**Try it:**
In the entries below, the word "Scope" appears on some lines. Copy each of those lines.

[Records contained in a dataset]
# # # # # # #

(** * The Medplum lab demo: a model of its batch workflow

    The repository holds three copies of one Node.js script:

    - [Part000]: the complete four-stage workflow (authenticate, create a
      Patient and a ServiceRequest, create two Observations and a
      DiagnosticReport, read the report and its observations back);
    - [IndexOrder]: the first program of [index.js] (authenticate and
      create the order only);
    - [IndexReport]: the second program of [index.js], whose [createReport]
      submits a five-entry batch.

    The script is sequential [async] code over three collaborators: the
    [fetch] call, [randomUUID] and the console.  It is modelled as a state
    and exception monad over a [World] that records what the program has
    done (requests sent, lines printed, the [accessToken] global) and what
    its environment will answer (the outcome of each [fetch], the value of
    each [randomUUID]). *)

From stdpp Require Import base option list strings pretty.

Set Warnings "-register-all".
Open Scope string_scope.
Open Scope list_scope.

(** ** JavaScript values *)

(** The values the script handles: what [JSON.parse] can produce, plus
    [undefined], which property reads produce.  A number is kept as the text
    [Number.prototype.toString] gives for it: the script never computes with
    a number, it only passes numbers on or prints them.  A string is the
    sequence of its code units.  An object is the list of its own properties
    in insertion order; the first binding of a name is the property's
    value. *)
Inductive value : Type :=
  | VUndefined
  | VNull
  | VBool (b : bool)
  | VNum (repr : string)
  | VStr (s : string)
  | VArr (items : list value)
  | VObj (fields : list (string * value)).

# # # # # # #

**Exercise answer:**
Open Scope string_scope.
Open Scope list_scope.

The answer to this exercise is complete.